The present instrument is a highly rare and unusual "cadran d'equation" indicating month, date and equation of time, impressing by the complex construction and highest quality of its movement. To accurately adjust their timepieces, watchmakers in the past had no alternative than using the true noon, meaning to determine when the sun is at its highest point. A convenient way of defining this is with a sundial - or a device like the present, in use until the second half of the nineteenth century, when electricity took over.

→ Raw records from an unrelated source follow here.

(* ===== verification/Execmock.v ===== *)
(** The command [execmock]: [src/cmd/execmock/main.go], its flags and its
    configuration, and the construction of the live run in [live.go].

    go-toml is the class [StrictToml], [redis.ParseURL], [reflect.DeepEqual] and
    the JSON of an intent are parameters, and so are the journal found under a
    name and the outside seen through a client. *)

From S2P Require Import Prelude GoStr Duration Wire KST Prog StErr Tick Intent E1 Machine Exposure Decide Journal Executor Ledger Stream Frame Feed Sim Live LiveRefresh LiveSafe Config Flags Ingress.
Local Open Scope Z_scope.

(** ** The configuration *)

Record fileConfig := mkFileConfig {
  xf_Account : string; xf_TokenEnv : string; xf_SendEnabled : bool; xf_URL : string; xf_TokenHeader : string;
  xf_Timeout : string; xf_URLEnv : string; xf_AppKeyEnv : string; xf_AppSecretEnv : string;
  xf_AccessTokenEnv : string; xf_AccountEnv : string; xf_ProductEnv : string
}.

(** The strict decoding of a file. *)
Class StrictToml := { toml_exec : string -> option fileConfig }.

Inductive config_failure := FileUnreadable | FileInvalid | FileTimeout.

Section Execmock.
Context `{StrictToml, Process, NetURL}.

The equation of time results from the 23 degree tilt of the Earth's rotational axis and the fact that the Earth moves around the Sun in an elliptical orbit. For these two reasons, a "true" solar day, which is the interval of time between two "true" noons when the sun is at its highest point in the sky, is never the same length over the course of the year. It is exactly twenty-four hours long on just four days: 15 April, 14 June, 1 September and 24 December. In an unchanging cycle, all other days are either longer or shorter. This difference, which ranges from less 16 minutes and 23 seconds on 4 November to plus 14 minutes and 22 seconds on 11 February, is the "equation of time".
The most common indication is by means of a subsidiary dial or arc, graduated from -16 to +14 minutes, requiring some mental arithmetic by the wearer by adding or subtracting the relevant difference from mean time.
The accomplishment of the "equation running" display required the invention of another mechanical marvel. By means of extremely precise calculations based on the irregular path of the earth around the sun, watchmakers have developed a cam shaped like the figure-8 path made by the sun in the sky called "analemma", thus mechanically mimicking the curve derived by astronomers. Turning once per year, this cam is used to drive a hand for the plus/minus display of the difference between solar time and civil time.